Beginning with the line below that contains "((if is_request org" and ending with the line that contains "0%nat) as Hlen.", copy every line exactly. Copy nothing else.

[Collected data]
================
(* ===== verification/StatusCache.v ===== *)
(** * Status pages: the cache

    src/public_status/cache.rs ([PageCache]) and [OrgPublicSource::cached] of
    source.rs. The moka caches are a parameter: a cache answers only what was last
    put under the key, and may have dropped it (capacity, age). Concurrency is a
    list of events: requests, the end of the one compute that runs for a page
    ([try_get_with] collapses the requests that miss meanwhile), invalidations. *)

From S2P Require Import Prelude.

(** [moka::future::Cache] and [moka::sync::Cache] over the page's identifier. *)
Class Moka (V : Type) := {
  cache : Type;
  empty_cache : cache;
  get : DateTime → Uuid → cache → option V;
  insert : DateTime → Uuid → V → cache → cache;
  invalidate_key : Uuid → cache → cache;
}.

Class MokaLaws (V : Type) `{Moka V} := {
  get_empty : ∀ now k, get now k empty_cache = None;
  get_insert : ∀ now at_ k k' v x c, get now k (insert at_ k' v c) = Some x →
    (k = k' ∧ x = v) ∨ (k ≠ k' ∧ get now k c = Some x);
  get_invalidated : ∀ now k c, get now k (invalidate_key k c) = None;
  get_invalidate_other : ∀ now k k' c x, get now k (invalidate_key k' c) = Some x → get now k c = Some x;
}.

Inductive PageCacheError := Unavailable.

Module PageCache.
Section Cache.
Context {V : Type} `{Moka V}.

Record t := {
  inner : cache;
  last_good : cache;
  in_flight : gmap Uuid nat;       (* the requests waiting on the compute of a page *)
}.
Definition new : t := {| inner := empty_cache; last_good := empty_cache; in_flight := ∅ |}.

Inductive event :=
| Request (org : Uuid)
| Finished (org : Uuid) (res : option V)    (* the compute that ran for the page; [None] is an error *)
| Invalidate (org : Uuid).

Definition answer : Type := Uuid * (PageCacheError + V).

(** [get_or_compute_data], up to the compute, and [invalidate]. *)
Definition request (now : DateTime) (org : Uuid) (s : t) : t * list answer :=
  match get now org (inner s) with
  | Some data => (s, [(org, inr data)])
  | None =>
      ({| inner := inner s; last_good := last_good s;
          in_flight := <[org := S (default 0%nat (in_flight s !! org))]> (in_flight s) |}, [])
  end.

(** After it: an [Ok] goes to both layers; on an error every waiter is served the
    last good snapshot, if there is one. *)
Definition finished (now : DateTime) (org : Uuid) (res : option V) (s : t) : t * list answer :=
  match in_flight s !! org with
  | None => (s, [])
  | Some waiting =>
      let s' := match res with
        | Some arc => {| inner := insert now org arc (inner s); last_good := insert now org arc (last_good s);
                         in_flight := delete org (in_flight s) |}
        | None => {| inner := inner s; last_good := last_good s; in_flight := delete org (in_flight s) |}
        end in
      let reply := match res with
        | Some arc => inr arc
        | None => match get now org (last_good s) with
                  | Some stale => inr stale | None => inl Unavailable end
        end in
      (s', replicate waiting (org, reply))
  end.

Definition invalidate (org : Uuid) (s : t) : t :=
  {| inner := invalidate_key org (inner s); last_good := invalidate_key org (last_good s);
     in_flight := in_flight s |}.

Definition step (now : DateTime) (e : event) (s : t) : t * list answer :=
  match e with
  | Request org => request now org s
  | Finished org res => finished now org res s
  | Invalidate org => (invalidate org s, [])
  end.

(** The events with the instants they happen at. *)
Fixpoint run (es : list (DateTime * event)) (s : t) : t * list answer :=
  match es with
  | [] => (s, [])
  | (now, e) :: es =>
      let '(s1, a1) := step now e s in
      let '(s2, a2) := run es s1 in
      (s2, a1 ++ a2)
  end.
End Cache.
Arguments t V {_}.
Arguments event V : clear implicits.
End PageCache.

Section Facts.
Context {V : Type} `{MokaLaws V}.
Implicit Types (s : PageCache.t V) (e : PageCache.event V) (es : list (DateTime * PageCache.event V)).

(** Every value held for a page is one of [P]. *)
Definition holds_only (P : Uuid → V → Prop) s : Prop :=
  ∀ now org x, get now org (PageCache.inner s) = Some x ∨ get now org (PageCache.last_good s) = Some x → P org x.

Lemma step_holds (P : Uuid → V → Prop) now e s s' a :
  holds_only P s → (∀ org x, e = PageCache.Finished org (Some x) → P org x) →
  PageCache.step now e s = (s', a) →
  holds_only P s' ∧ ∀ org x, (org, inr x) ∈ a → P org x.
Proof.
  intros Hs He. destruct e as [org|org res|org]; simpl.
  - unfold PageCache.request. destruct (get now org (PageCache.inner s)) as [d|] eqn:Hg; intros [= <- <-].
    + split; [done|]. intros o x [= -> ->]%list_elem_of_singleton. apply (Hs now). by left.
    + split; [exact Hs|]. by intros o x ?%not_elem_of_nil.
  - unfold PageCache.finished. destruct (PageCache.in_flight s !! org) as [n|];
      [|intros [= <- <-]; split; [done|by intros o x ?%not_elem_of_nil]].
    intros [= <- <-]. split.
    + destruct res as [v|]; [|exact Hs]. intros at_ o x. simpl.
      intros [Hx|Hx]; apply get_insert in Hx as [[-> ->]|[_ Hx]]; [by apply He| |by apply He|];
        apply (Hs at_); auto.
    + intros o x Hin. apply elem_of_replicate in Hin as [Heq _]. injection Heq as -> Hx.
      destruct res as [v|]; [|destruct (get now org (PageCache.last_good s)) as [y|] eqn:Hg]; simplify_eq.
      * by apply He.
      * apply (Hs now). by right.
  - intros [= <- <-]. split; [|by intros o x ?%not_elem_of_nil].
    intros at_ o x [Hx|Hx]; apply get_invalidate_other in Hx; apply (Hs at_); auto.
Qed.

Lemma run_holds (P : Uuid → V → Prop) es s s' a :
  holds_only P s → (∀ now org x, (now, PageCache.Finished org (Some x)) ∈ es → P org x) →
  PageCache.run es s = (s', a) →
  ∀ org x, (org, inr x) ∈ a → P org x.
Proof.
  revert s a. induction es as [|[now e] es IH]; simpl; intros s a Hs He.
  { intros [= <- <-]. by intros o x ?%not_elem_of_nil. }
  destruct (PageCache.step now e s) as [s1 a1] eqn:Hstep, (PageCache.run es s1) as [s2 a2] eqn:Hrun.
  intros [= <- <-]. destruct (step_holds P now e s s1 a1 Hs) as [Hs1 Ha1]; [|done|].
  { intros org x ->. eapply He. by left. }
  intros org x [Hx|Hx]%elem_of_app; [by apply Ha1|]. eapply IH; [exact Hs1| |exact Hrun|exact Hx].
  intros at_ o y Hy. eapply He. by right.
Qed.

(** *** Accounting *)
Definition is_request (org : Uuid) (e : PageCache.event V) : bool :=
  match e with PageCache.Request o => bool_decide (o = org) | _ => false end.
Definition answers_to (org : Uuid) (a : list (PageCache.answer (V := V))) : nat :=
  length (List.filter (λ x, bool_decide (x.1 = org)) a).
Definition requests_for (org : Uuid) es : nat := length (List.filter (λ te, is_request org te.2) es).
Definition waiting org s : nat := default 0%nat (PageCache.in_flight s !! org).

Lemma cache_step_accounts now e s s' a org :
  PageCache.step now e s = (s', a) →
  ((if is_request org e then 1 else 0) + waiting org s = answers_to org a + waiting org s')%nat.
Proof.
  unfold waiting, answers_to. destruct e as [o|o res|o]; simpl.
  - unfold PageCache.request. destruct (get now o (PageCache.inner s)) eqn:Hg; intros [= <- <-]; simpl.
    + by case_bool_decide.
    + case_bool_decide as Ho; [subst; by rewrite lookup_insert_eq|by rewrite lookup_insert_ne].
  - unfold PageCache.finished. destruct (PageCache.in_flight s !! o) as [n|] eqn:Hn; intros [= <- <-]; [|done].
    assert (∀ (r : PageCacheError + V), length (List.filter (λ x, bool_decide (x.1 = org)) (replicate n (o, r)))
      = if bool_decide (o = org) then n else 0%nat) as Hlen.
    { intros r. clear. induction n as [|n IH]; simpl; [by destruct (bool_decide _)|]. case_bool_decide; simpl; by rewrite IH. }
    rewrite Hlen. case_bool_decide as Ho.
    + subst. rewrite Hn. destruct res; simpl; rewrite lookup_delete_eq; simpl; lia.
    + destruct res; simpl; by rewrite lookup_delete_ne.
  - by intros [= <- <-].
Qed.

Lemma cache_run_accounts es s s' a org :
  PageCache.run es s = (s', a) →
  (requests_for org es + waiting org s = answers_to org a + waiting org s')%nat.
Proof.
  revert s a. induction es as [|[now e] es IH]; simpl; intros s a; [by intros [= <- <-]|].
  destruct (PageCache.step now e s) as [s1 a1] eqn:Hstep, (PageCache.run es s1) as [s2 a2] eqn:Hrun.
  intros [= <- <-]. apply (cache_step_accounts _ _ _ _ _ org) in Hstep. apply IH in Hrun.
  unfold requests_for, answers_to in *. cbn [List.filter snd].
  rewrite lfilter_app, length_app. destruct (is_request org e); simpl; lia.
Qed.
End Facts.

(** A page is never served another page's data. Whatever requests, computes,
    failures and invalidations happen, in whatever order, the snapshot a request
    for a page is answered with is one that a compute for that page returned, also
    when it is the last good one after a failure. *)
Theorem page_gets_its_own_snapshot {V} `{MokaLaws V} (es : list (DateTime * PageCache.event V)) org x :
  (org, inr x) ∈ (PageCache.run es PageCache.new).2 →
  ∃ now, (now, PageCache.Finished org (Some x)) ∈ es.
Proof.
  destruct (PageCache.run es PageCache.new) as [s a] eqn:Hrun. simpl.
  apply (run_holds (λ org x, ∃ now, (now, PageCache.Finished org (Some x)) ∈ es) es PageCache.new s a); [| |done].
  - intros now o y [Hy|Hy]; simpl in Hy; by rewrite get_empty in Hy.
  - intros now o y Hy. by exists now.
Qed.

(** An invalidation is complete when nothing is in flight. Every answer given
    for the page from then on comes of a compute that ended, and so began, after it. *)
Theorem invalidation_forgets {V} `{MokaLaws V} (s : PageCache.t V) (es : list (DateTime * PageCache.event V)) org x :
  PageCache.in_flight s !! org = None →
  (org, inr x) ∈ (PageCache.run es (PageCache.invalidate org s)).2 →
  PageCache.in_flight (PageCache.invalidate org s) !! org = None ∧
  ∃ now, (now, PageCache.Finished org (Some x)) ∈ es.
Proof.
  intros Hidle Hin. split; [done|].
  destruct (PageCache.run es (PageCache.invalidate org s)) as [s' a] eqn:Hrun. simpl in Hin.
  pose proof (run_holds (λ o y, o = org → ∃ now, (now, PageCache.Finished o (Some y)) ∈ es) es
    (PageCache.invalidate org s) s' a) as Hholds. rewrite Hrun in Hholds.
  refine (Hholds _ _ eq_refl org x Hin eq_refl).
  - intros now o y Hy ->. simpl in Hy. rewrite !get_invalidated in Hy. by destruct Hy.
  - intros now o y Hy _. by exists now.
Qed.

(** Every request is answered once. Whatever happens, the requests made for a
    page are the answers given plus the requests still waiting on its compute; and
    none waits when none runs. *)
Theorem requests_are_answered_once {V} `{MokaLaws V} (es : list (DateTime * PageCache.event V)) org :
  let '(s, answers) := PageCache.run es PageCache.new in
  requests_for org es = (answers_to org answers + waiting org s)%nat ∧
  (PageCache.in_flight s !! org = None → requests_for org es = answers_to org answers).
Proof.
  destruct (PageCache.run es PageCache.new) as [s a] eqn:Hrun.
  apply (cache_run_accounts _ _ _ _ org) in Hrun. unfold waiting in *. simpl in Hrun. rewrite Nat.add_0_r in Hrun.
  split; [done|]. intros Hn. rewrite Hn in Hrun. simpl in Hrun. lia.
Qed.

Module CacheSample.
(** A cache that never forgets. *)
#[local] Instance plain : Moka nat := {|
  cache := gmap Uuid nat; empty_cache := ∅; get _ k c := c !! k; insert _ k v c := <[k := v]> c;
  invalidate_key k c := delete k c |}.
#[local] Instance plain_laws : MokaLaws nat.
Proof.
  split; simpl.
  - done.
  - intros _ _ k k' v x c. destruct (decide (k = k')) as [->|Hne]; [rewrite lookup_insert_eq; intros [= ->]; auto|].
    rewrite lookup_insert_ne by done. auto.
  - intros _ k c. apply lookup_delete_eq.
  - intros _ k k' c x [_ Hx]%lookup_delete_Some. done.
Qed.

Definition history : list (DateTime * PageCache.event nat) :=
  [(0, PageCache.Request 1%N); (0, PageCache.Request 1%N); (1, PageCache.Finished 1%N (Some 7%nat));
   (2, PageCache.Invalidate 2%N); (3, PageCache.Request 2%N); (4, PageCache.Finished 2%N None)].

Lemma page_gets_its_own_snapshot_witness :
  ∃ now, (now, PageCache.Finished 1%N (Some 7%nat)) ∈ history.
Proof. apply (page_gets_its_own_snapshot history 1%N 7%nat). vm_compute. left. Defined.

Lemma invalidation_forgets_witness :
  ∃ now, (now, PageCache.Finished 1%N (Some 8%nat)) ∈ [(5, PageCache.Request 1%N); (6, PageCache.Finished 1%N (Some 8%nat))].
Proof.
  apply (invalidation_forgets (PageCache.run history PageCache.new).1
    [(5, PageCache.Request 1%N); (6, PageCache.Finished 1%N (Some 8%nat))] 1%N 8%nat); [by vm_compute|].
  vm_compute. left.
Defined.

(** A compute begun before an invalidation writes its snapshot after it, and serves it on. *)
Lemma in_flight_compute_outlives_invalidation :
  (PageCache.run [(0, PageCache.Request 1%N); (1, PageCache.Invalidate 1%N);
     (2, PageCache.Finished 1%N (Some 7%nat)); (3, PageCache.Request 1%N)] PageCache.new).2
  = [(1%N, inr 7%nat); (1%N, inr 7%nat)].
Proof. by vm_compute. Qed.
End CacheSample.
================
Solution to this problem>
  ((if is_request org e then 1 else 0) + waiting org s = answers_to org a + waiting org s')%nat.
Proof.
  unfold waiting, answers_to. destruct e as [o|o res|o]; simpl.
  - unfold PageCache.request. destruct (get now o (PageCache.inner s)) eqn:Hg; intros [= <- <-]; simpl.
    + by case_bool_decide.
    + case_bool_decide as Ho; [subst; by rewrite lookup_insert_eq|by rewrite lookup_insert_ne].
  - unfold PageCache.finished. destruct (PageCache.in_flight s !! o) as [n|] eqn:Hn; intros [= <- <-]; [|done].
    assert (∀ (r : PageCacheError + V), length (List.filter (λ x, bool_decide (x.1 = org)) (replicate n (o, r)))
      = if bool_decide (o = org) then n else 0%nat) as Hlen.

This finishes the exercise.